Keith Fagnou, University of Ottawa

The utility of the biaryl structural motif has prompted intense research directed at discovering efficient and high yielding methods for its preparation. Transition metal catalysis has featured prominently in these efforts, leading to the establishment of a range of useful cross coupling reactions. A common element in all of these processes is the need for two activated arenes that can react selectively with the metal catalyst. While high yields can be achieved with pre-activated substrates, the need for dual pre-activation is inherently wasteful since these groups may require multiple steps for their installation, and none of the pre-activation groups appear in the final product. Furthermore, not all regioisomers of the organometallic or aryl halide are readily available making some biaryl compounds difficult to access. In some instances the pre-activated species may not be stable thus complicating application of this methodology.

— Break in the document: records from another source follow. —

(* ===== verification/ServeProps.v ===== *)
(** * What the HTTP endpoint guarantees

    Authentication before execution, the response for every kind of reply, and the
    signatures of the responses that carry one. *)

From S2P Require Import Prelude GoBytes GoUrl GoUrlParse GoTime GoJson GoHttp Env Errors.
From S2P Require Import Signature Manager Step Program Functions Handler Invoke Configs Serve Sync.

Open Scope Z_scope.

#[local] Opaque hashedSigningKey signWithoutJCS ValidateRequestSignature.

(** ** Outgoing requests *)

(** [req'] is [req] signed with [key]: it carries the bearer hash of the key, if there is
    one, and is otherwise the same. *)
Definition carries (key : string) (req req' : out_request) : Prop :=
  or_method req' = or_method req ∧ or_url req' = or_url req ∧ or_body req' = or_body req ∧
  ((key = "" ∧ or_header req' = or_header req) ∨
   (key ≠ "" ∧ ∃ k, hashedSigningKey key = Some k ∧
      or_header req' = header_set HeaderKeyAuthorization ("Bearer " +:+ k) (or_header req))).

Definition refused (r : res goerr out_response) : Prop :=
  ∃ resp, r = Ok resp ∧ (os_status resp = 401 ∨ os_status resp = 403).

Lemma authorize_carries key req :
  key ≠ "" →
  match authorize key req with
  | Ok req' => carries key req req'
  | Err _ => hashedSigningKey key = None
  end.
Proof.
  intros Hkey. unfold authorize. destruct (hashedSigningKey key) as [k|] eqn:Hk; [|done].
  split_and!; try done. right. eauto.
Qed.
Definition invoke_call (steps : gmap string json) (target : option string) :
  option (list GeneratorOpcode + reply V) :=
  split_reply ∘ fst <$> Groups.call stack map_type sf req steps target.

Lemma invoke_view : View id.
Proof. by intros op id _. Qed.

Lemma target_length steps target :
  ideal ans p = Some (l, r) → callable ans p steps target →
  ∀ h, target = Some h → String.length h = 40%nat.
Proof.
  intros Hi Hcall h Hh. destruct (Hcall h Hh) as (x & Hx & _ & <-).
  destruct (frontier_calls ans p l r Hi steps false x Hx) as (id & Hid).
  destruct (call_op ans p l r Hi id x.2 Hid) as [-> _]. exact (step_hash_length id ∅).
Qed.

Lemma invoke_caller :
  runs_program map_type sf req p → ideal ans p = Some (l, r) → NoDup (g_id <$> l.*2) →
  Caller invoke_call id ans req p l (final stack r).
Proof.
  intros Hp Hi Hids. split.
  - intros steps Hs Hf. unfold invoke_call. rewrite option_fmap_compose.
    apply (answers_consistent id ans p l r invoke_view Hi Hids) in Hs.
    rewrite (call_finishes ans stack map_type sf req p l r Hp Hi Hids steps Hs Hf). simpl.
    pose proof (final_no_ops stack r) as Hno. unfold split_reply.
    destruct (final stack r) as [|ops|]; [done|by destruct (Hno ops)|done].
  - intros steps target Hs Hcall Hf. unfold invoke_call. rewrite option_fmap_compose.
    apply (answers_consistent id ans p l r invoke_view Hi Hids) in Hs.
    rewrite (call_reports ans stack map_type sf req p l r Hp Hi Hids steps target Hs Hcall);
      [|by apply (target_length steps)|done]. by rewrite list_fmap_id, emit_with_steps.
Qed.

(** C1: every schedule is the ideal execution.  A function that calls tools, alone and in
    groups, with distinct names, and that returns, panics, or is failed by a tool that cannot
    read its answer, is run by an executor that calls it, calls planned steps and answers
    operations in whatever order; its calls overlap, and carry the answers it had when they
    were made or when their step was planned.  Every run ends: within four steps for every
    call of a tool and three more; it is never stuck before it has ended; at any time every
    step has run at most once; and the first answer that is not a list of operations is how
    the ideal execution ends: by then nothing is planned, in flight or open, each step of that
    execution has run exactly once, and every call has the answer that it has there. *)
Theorem every_schedule n s :
  runs_program map_type sf req p → ideal ans p = Some (l, r) → NoDup (g_id <$> l.*2) →
  nsteps (ex_step invoke_call ans) n ex_start s →
  (n ≤ 4 * length l + 3)%nat ∧
  (NoDup (ex_ran s) ∧ ∀ op, op ∈ ex_ran s → op ∈ l.*2 ∧ executed op = true) ∧
  (ex_done s = None → ∃ s', ex_step invoke_call ans s s') ∧
  (∀ rep, ex_done s = Some rep →
     rep = final stack r ∧ ex_planned s = [] ∧ ex_running s = [] ∧ ex_open s = [] ∧
     ex_ran s ≡ₚ filter (λ op, executed op = true) l.*2 ∧
     ∀ op, op ∈ l.*2 → ex_known s !! g_id op = Some (ans op)).
Proof.
  intros Hp Hi Hids Hn.
  destruct (caller_runs invoke_call id ans req p l r (final stack r) n s invoke_view
    (invoke_caller Hp Hi Hids) Hi Hids Hn) as [Hshort Honce Hgo Hend].
  rewrite list_fmap_id in Honce, Hend. split_and!; [done|apply Honce|apply Honce|done|].
  intros rep Hrep. destruct (Hend rep Hrep) as (-> & [-> ->]%app_nil & ?). done.
Qed.
End in_process.

(** ** What both ends of a transport need *)

Section transported.
Context {V : Type} (ans : GeneratorOpcode → json).
Context (stack : string) (map_type : gotype V) (sf : ServableFunction V) (req : Request).
Context (p : prog V) (l : calls) (r : ending V).

(** The executor reads the operations it is sent. *)
Notation answered := (answer received ans).

Lemma received_view : View received.
Proof.
  intros op id Hid. unfold received. simpl. split; [|done]. rewrite Hid. apply step_hash_clean.
Qed.

(** The request can be sent, and the answers are documents. *)
Record documents : Prop := {
  doc_request : sendable [] (with_steps req ∅);
  doc_answers op : op ∈ l.*2 → json_ok (answered op) = true ∧ json_utf8 (answered op) = true }.

Lemma answers_documents steps :
  ideal answered p = Some (l, r) → documents → answers_of received ans l steps →
  Forall (λ kv, valid_utf8 kv.1 = true ∧ json_ok kv.2 = true ∧ json_utf8 kv.2 = true)
    (map_to_list steps).
Proof.
  intros Hi Hdoc Hs. apply Forall_forall. intros [h j] Hin%elem_of_map_to_list. simpl.
  destruct (Hs h j Hin) as (op & Hop & <- & ->).
  apply list_elem_of_fmap in Hop as (o & -> & ([id o'] & -> & Hio)%list_elem_of_fmap). simpl.
  split; [apply clean_valid|apply (doc_answers Hdoc); by apply (list_elem_of_fmap_2 snd _ (id, o'))].
Qed.
(* ===== verification/WorkerCalls.v ===== *)
(** * An executor and a worker

    The executor of [Executor] with a worker of [WorkerFlow] between it and the function: its
    calls are messages with a request's identifier, which wait to be read, are queued, invoked
    and answered in any order, among the requests of others; replies are written, lost, sent
    again and arrive more than once, and a message that was not acknowledged is sent again.
    What the executor makes of it is an execution in process, and the worker can always go on
    with it. *)

From S2P Require Import Prelude GoBytes GoTime GoJson GoHttp Env Errors.
From S2P Require Import Manager Step Program Functions Handler Invoke Replay Groups Durable.
From S2P Require Import Executor Configs Serve Sync ServeProps Wire Buffer WorkerPool ConnectInvoke.
From S2P Require Import EndToEnd Handshake WorkerFlow.

Open Scope Z_scope.

Section worker_calls.
Context {V : Type} (map_type : gotype V) (stack : string) (marshal_any : V → option json).
Context (decode_request : string → option ExecutorRequest) (encode_request : ExecutorRequest → string).
Context (marshal_ack : ExecutorRequest → bool) (marshal_reply : SDKResponse → bool).
Context (unmarshal_ack : string → bool) (concurrency : nat).
Context (h : handler V) (req : Request) (base : ExecutorRequest) (ans : GeneratorOpcode → json).

(** The identifiers of the requests of this execution. *)
Context (mine : string → Prop).
(* ===== verification/RunLoop.v ===== *)
(** * The connection loop of a worker (connect/handler.go, connect in
    connect/connection.go)

    [connectHandler.Connect] starts a loop that owns the connection's state, a
    goroutine that waits for the loop, and one goroutine per connection; they
    communicate over channels without room, and the caller waits among them.  The
    goroutines are a step relation; what the loop does with a message is a function. *)

From S2P Require Import Prelude GoBytes GoUrl GoUrlParse GoTime GoJson Errors GoHttp Env Sync.
From S2P Require Import Buffer Handshake.

Open Scope Z_scope.

(** ** Data *)

Inductive ConnectionState :=
  | CONNECTING | ACTIVE | PAUSED | RECONNECTING | CLOSING | CLOSED.

(** [type authContext struct] *)
Record authContext := { hashedSigningKey : string; fallback : bool }.

(** [type connectReport struct] *)
Record connectReport := { reconnect : bool; rp_err : option goerr }.

(** A goroutine of [connect].  [Dialing doomed] has not prepared its connection yet;
    [doomed] tells that its context had ended before it was started.  The next two wait
    to tell the loop, [Reporting] waits to report its end. *)
Inductive conn :=
  | Dialing (doomed : bool) (key : string) (exclude : list string)
  | Connected (key group : string)
  | Starting (key group : string)
  | Running (key group : string)
  | Reporting (r : connectReport).

(** The options of [connect]: whether another channel is told of the connection, and the
    gateways to avoid. *)
Record connectOpts := { notifyConnectedChan : bool; excludeGateways : list string }.

Definition connectOpt := connectOpts → connectOpts.

Definition withNotifyConnectedChan : connectOpt := λ opts,
  {| notifyConnectedChan := true; excludeGateways := excludeGateways opts |}.

Definition withExcludeGateways (exclude : list string) : connectOpt := λ opts,
  {| notifyConnectedChan := notifyConnectedChan opts; excludeGateways := exclude |}.

Definition connectOpts_of (opts : list connectOpt) : connectOpts :=
  foldl (λ o opt, opt o) {| notifyConnectedChan := false; excludeGateways := [] |} opts.

(** [go h.connect(...)] *)
Definition go_connect (doomed : bool) (key : string) (opts : list connectOpt) : conn :=
  Dialing doomed key (excludeGateways (connectOpts_of opts)).

(** What follows once the first result has been handed over: carry on as connected, or
    leave the loop. *)
Inductive after := ThenActive | ThenReturn (err : option goerr).

(** Where the loop is: at its [select], sending the first result, waiting to reconnect,
    or finished. *)
Inductive loop_at :=
  | Selecting
  | SendingInitial (r : option goerr) (next : after)
  | BackingOff
  | Finished (err : option goerr).

(** Where [Connect] is: about to start the first connection, waiting for its result,
    inside [Close], or returned. *)
Inductive main_at := Initiating | Waiting | InClose | Returned (err : option goerr).
(** C9: the call always returns, and it returns [True] exactly when,
    the URL being accepted, the release metadata fetched and the target
    directory created, one of the assets matching the pattern is
    downloaded or skipped successfully.  A release without assets and a
    release none of whose assets matches both return [False], each with a
    message of its own. *)
Theorem download_github_release_assets_success_iff
    (settings : Settings) (github_config : GithubConfig) (w : World) :
  exists b w',
    download_github_release_assets env settings github_config w = (Returned b, w')
    /\ (b = true <->
        exists api release pre asset post,
          parse_github_releases_url (g_releases_url github_config) = Some api
          /\ release_response env (List.length (requests w)) api = JsonBody release
          /\ mkdir_error env (path_join (output_base_dir settings) (g_name github_config))
             = None
          /\ matching_assets_of env (file_pattern_of github_config) (r_assets release)
             = pre ++ asset :: post
          /\ asset_obtained env settings
               (path_join (output_base_dir settings) (g_name github_config)) asset
               (world_after_assets env settings
                  (path_join (output_base_dir settings) (g_name github_config)) pre
                  (requested api w)) = true)
    /\ (forall api release,
          parse_github_releases_url (g_releases_url github_config) = Some api ->
          release_response env (List.length (requests w)) api = JsonBody release ->
          (r_assets release = [] ->
           b = false
           /\ stdout w' = stdout w ++ [msg_no_assets (g_name github_config)])
          /\ (r_assets release <> [] ->
              matching_assets_of env (file_pattern_of github_config) (r_assets release)
              = [] ->
              b = false
              /\ stdout w' = stdout w ++ [msg_no_match (file_pattern_of github_config)
                                            (g_name github_config)]))
    /\ msg_no_assets (g_name github_config)
       <> msg_no_match (file_pattern_of github_config) (g_name github_config).
Proof.
  destruct (download_github_release_assets_cases settings github_config w)
    as (b & w' & Hrun & Hiff & Hcases & Hmsg).
  exists b, w'. split; [exact Hrun|]. split; [exact Hiff|].
  split; [exact Hcases|exact Hmsg].
Qed.

(** C5: the releases page of [owner/repo] translates to the latest
    release endpoint of [owner/repo]; a URL of fewer than five segments
    (before or after its trailing slashes are dropped) or without the host
    marker translates to nothing, and every other URL is accepted; an
    accepted URL ends in the segments [owner], [repo] and one more, and
    the endpoint is built from these two; a rejected URL makes the
    download call return [False] without a request and without touching a
    file. *)
Theorem parse_github_releases_url_translation :
  parse_github_releases_url "https://github.com/owner/repo/releases"
  = Some "https://api.github.com/repos/owner/repo/releases/latest"
  /\ (forall url,
        List.length (split "/" url) < 5
        \/ List.length (split "/" (rstrip "/" url)) < 5
        \/ str_in "github.com" url = false ->
        parse_github_releases_url url = None)
  /\ (forall url,
        str_in "github.com" url = true ->
        5 <= List.length (split "/" (rstrip "/" url)) ->
        exists api, parse_github_releases_url url = Some api)
  /\ (forall url api,
        parse_github_releases_url url = Some api ->
        exists pre owner repo last,
          split "/" (rstrip "/" url) = pre ++ [owner; repo; last]
          /\ 2 <= List.length pre
          /\ api = ("https://api.github.com/repos/" ++ owner ++ "/" ++ repo
                      ++ "/releases/latest")%string)
  /\ (forall settings github_config w,
        parse_github_releases_url (g_releases_url github_config) = None ->
        exists w',
          download_github_release_assets env settings github_config w
          = (Returned false, w')
          /\ requests w' = requests w /\ files w' = files w).
Proof.
  split; [reflexivity|]. split; [|split; [|split]].
  - intros url [H|[H|H]].
    + apply parse_github_releases_url_short. now left.
    + apply parse_github_releases_url_short. now right.
    + unfold parse_github_releases_url. now rewrite H.
  - intros url Hmarker Hlen. unfold parse_github_releases_url. rewrite Hmarker.
    simpl negb. cbv iota.
    assert (Hlt : (List.length (split "/" (rstrip "/" url)) <? 5)%nat = false)
      by (apply Nat.ltb_ge; exact Hlen).
    rewrite Hlt.
    destruct (last_three (split "/" (rstrip "/" url))) as (pre & a & b & c & Hs & _);
      [lia|].
    rewrite Hs. destruct (index_from_end_app pre a b c) as [-> ->]. eauto.
  - exact parse_github_releases_url_accepts.
  - intros settings github_config w Hparse.
    unfold download_github_release_assets. rewrite Hparse.
    eexists. split; [reflexivity|]. split; reflexivity.
Qed.

End ReleaseMatcher.

Section ReleaseMatcherRuns.
Import Py FirmwareDownloader.

Lemma parse_github_releases_url_translation_witness :
  parse_github_releases_url "https://github.com/owner" = None.
Proof.
  apply (proj1 (proj2 (parse_github_releases_url_translation (example_env EmptyString)))).
  left. vm_compute. lia.
Defined.

Lemma download_github_release_assets_success_iff_witness :
  exists b w',
    download_github_release_assets bare_release_env example_settings marauder empty_world
    = (Returned b, w')
    /\ b = false
    /\ stdout w' = ["✗ No assets found in latest release of marauder"].
Proof.
  destruct (download_github_release_assets_success_iff bare_release_env
              example_settings marauder empty_world)
    as (b & w' & Hrun & _ & Hcases & _).
  exists b, w'. split; [exact Hrun|].
  exact (proj1 (Hcases
                  "https://api.github.com/repos/justcallmekoko/ESP32Marauder/releases/latest"
                  (mkRelease []) eq_refl eq_refl) eq_refl).
Defined.

End ReleaseMatcherRuns.

(* ================================================================= *)
(** ** Catalog downloads: the fan-out over all versions *)

Section AllVersions.
Import Py FirmwareDownloader.
Variable env : Env.
Variables (firmware : Firmware) (settings : Settings).
Variables (name device device_key : string).
Hypothesis firmware_named : fw_name firmware = Some name.
Hypothesis directory_created :
  mkdir_error env (path_join (output_base_dir settings) device_key) = None.

Lemma download_single_version_spec (version_data : Version) (w : World) :
  download_single_version env firmware version_data device device_key settings w =
  (Returned (version_obtained env settings name device device_key version_data w),
   snd (download_single_version env firmware version_data device device_key settings w)).
Proof.
  cbv beta iota zeta delta
    [download_single_version version_obtained skipped streams bind path_exists
     stream_to clock log_request ret write_file unlink mkdir].
  rewrite firmware_named, directory_created.
  destruct (String.eqb (v_file version_data) ""); simpl; [reflexivity|].
  match goal with
  | |- context [existsb ?f (files w) && ?o] => destruct (existsb f (files w) && o)
  end; simpl; [reflexivity|].
  match goal with
  | |- context [stream_response env ?t ?u] =>
      destruct (stream_response env t u) as [|e opened|e opened]
  end; simpl; [reflexivity| |];
    destruct opened; simpl;
    match goal with
    | |- context [if ?b then _ else _] => destruct b; reflexivity
    end.
Qed.

Lemma download_versions_world (versions : list Version) (n m : nat) (w : World) :
  snd (download_versions env firmware versions device device_key settings n w)
  = snd (download_versions env firmware versions device device_key settings m w).
Proof.
  revert n m w. induction versions as [|v versions IH]; intros n m w; simpl.
  - reflexivity.
  - unfold bind. rewrite download_single_version_spec. apply IH.
Qed.
(** *** C6: scalar widths *)

(** C6, as the code has it.  On doubles every entry of [scalarWidth] is
    the root of the sum of the squared coordinate differences of its
    segment, evaluated in double arithmetic; it is never below 0: it is
    [>= 0] whenever the four coordinates of the segment are finite, and a
    NaN or [>= 0] otherwise; exchanging the end points of any of the
    segments leaves the result as it is, bit for bit.  In exact arithmetic
    that root is the Euclidean distance of the end points. *)
Theorem scalarWidth_root_of_squares :
  (forall widths : list ((float * float) * (float * float)),
      scalarWidth widths = map (fun w => [ieee_length (fst w) (snd w)]) widths
      /\ Forall (Forall (fun v => PrimFloat.is_nan v = true
                                  \/ PrimFloat.leb 0 v = true))
                (scalarWidth widths)
      /\ (Forall (fun w => finite_point (fst w) /\ finite_point (snd w)) widths ->
          Forall (Forall (fun v => PrimFloat.leb 0 v = true))
                 (scalarWidth widths))
      /\ (forall mask : list bool,
            scalarWidth (swap_where mask widths) = scalarWidth widths))
  /\ (forall widths : list ((R * R) * (R * R)),
        scalarWidth widths = map (fun w => [dist (fst w) (snd w)]) widths).
Proof.
  split.
  - intros widths.
    assert (E : scalarWidth widths
                = map (fun w => [ieee_length (fst w) (snd w)]) widths)
      by reflexivity.
    split; [exact E|]. split; [apply (scalarWidth_doubles widths)|].
    split; [|apply (scalarWidth_doubles widths)].
    intros Hfin. rewrite E. apply Forall_map.
    apply (Forall_impl _ (P := fun w => finite_point (fst w)
                                        /\ finite_point (snd w)));
      [|exact Hfin].
    intros [[x1 y1] [x2 y2]] [[Hx1 Hy1] [Hx2 Hy2]]. cbn [fst snd] in *.
    constructor; [|constructor].
    now apply FloatNoNaN.length_of_finite_nonneg.
  - intros widths. apply (scalarWidth_distance widths).
Qed.

Lemma scalarWidth_root_of_squares_witness :
  Forall (Forall (fun v => PrimFloat.leb 0 v = true))
         (scalarWidth [((0, 0), (3, 4)); ((1, 1), (1, 1))]%float).
Proof.
  apply (proj1 (proj2 (proj2
           (proj1 scalarWidth_root_of_squares
                  [((0, 0), (3, 4)); ((1, 1), (1, 1))]%float)))).
  repeat constructor.
Defined.

(** C6 as the specification words it fails on doubles: between the
    distinct points (0, 0) and (2^-600, 0) the value returned is 0, not
    their distance; between (0, 0) and (2^600, 0) it is +infinity; and with
    a NaN coordinate it is a NaN, which is not [>= 0]. *)
Lemma scalarWidth_root_of_squares_counterexample :
  scalarWidth [((0, 0), (0x1p-600, 0))]%float = [[0%float]]
  /\ PrimFloat.eqb 0x1p-600 0 = false
  /\ scalarWidth [((0, 0), (0x1p600, 0))]%float = [[infinity]]
  /\ scalarWidth [((nan, 0), (0, 0))]%float = [[nan]]
  /\ PrimFloat.leb 0 nan = false.
Proof. vm_compute. repeat split. Qed.

(** *** C5: the ends of the width segments *)

Lemma angle_ieee (c n q : float * float) :
  angle c n q = ieee_angle_score c n q.
Proof. reflexivity. Qed.

Lemma no_nan_Forall (l : list float) :
  no_nan l -> Forall (fun x => PrimFloat.is_nan x = false) l.
Proof.
  intros H. apply Forall_forall. intros x Hx.
  destruct (In_nth _ _ 0%float Hx) as (j & Hj & <-). now apply H.
Qed.

(** C5, as the code has it.  On doubles, for a contour that is not empty
    and one normal per centerline point, [widthPharynx] returns for every
    centerline point the pair of contour points at two indices [c1] and
    [c2] of the contour.  When no angle score of that column is a NaN,
    [c1] is the first index at which the score is least and [c2] the first
    index at which it is greatest.  When some score of the column is a NaN,
    [c1] and [c2] are both the index of the first NaN. *)
Theorem widthPharynx_argmin_argmax (cl contour dCl : list (float * float)) :
  contour <> [] ->
  length dCl = length cl ->
  exists widths,
    widthPharynx cl contour dCl = Ok widths
    /\ Forall2
         (fun (cn : (float * float) * (float * float))
              (w : (float * float) * (float * float)) =>
            let scores := map (ieee_angle_score (fst cn) (snd cn)) contour in
            exists c1 c2,
              w = (nth c1 contour (0, 0)%float, nth c2 contour (0, 0)%float)
              /\ (c1 < length contour)%nat /\ (c2 < length contour)%nat
              /\ (no_nan scores ->
                  first_least binary64 scores c1
                  /\ first_least (flipped binary64) scores c2)
              /\ (forall k, first_nan scores k -> c1 = k /\ c2 = k))
         (combine cl dCl) widths.
Proof.
  intros Hne Hlen.
  rewrite (@widthPharynx_columns float binary64 cl contour dCl Hne Hlen).
  apply mapM_Forall2. intros [c n] _. cbv zeta. cbn [fst snd].
  rewrite (map_ext (angle c n) (ieee_angle_score c n))
    by (intros q; apply angle_ieee).
  set (scores := map (ieee_angle_score c n) contour).
  assert (Hs : scores <> [])
    by (unfold scores; destruct contour; [contradiction|discriminate]).
  assert (L : length scores = length contour) by apply length_map.
  destruct (@argmin_in_range float binary64 scores Hs) as (c1 & E1 & B1).
  destruct (@argmax_in_range float binary64 scores Hs) as (c2 & E2 & B2).
  rewrite E1, E2. cbn [bind].
  rewrite (getitem_nth contour (0, 0)%float) by lia.
  rewrite (getitem_nth contour (0, 0)%float) by lia.
  cbn [bind]. eexists. split; [reflexivity|].
  exists c1, c2. split; [reflexivity|]. split; [lia|]. split; [lia|]. split.
  - intros Hnn. apply no_nan_Forall in Hnn.
    destruct (@argmin_first_least float binary64
                (fun x => PrimFloat.is_nan x = false)
                (fun x H => H)
                (fun x y => @FloatOrder.leb_total x y)
                (fun x y z _ _ _ => @FloatOrder.leb_trans x y z)
                scores Hnn Hs) as (k1 & K1 & F1).
    destruct (@argmax_first_greatest float binary64
                (fun x => PrimFloat.is_nan x = false) scores
                (fun x H => H)
                (fun x y => @FloatOrder.leb_total x y)
                (fun x y z _ _ _ => @FloatOrder.leb_trans x y z)
                Hnn Hs) as (k2 & K2 & F2).
    rewrite E1 in K1. rewrite E2 in K2.
    injection K1 as <-. injection K2 as <-. split; assumption.
  - intros k Hk.
    rewrite (argmin_first_nan Hk) in E1. rewrite (argmax_first_nan Hk) in E2.
    injection E1 as <-. injection E2 as <-. split; reflexivity.
Qed.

In recent years, direct arylation reactions have emerged as attractive alternatives to these more commonly employed cross coupling reactions. These reactions substitute one of the pre-activated arenes with a simple arene. Importantly, it is typically the more expensive and difficult to prepare organometallic coupling partner that is replaced. Despite the advances in this field, when we initiated our work several important challenges remained. For example, the predominance of direct arylation reactions employs aryl iodides as coupling partners. Even with electron rich heterocyclic arenes, use of aryl chlorides is rare despite the fact that aryl chlorides are more readily available and less expensive. Furthermore, prior to our work, no single catalyst has been shown to be capable of achieving catalytic arylation with simple arenes and aryl iodides, bromides and chlorides.

During the past two years we have accomplished the following objectives: (1) the development of an operationally simple catalyst system for direct intramolecular arylation processes exhibiting broad scope for aryl chlorides, bromides and iodides including previously incompatible sterically encumbered aryl chlorides and bromides; (2) evidence that, despite their widespread use, aryl iodides exhibit inferior reactivity compared to aryl bromides and chlorides in the direct arylation reactions studied; (3) insight into catalyst poisoning with aryl iodides leading to new reaction conditions showing increased reactivity; (4) application of these processes to the synthesis of a carbazole natural product, Mukonine, in three steps from simple starting materials; (5) conditions for the efficient formation of tetra-ortho substituted biaryls and their conversion to acyclic tetra-ortho substituted biaryls; (6) mechanistic studies pointing to a kinetically significant C-H bond cleavage step in the direct arylation of simple arenes; and, (7) the development of the first intermolecular direct arylation reactions of a simple arene with aryl chlorides and bromides thus setting the stage for further expansion in these previously inaccessible processes.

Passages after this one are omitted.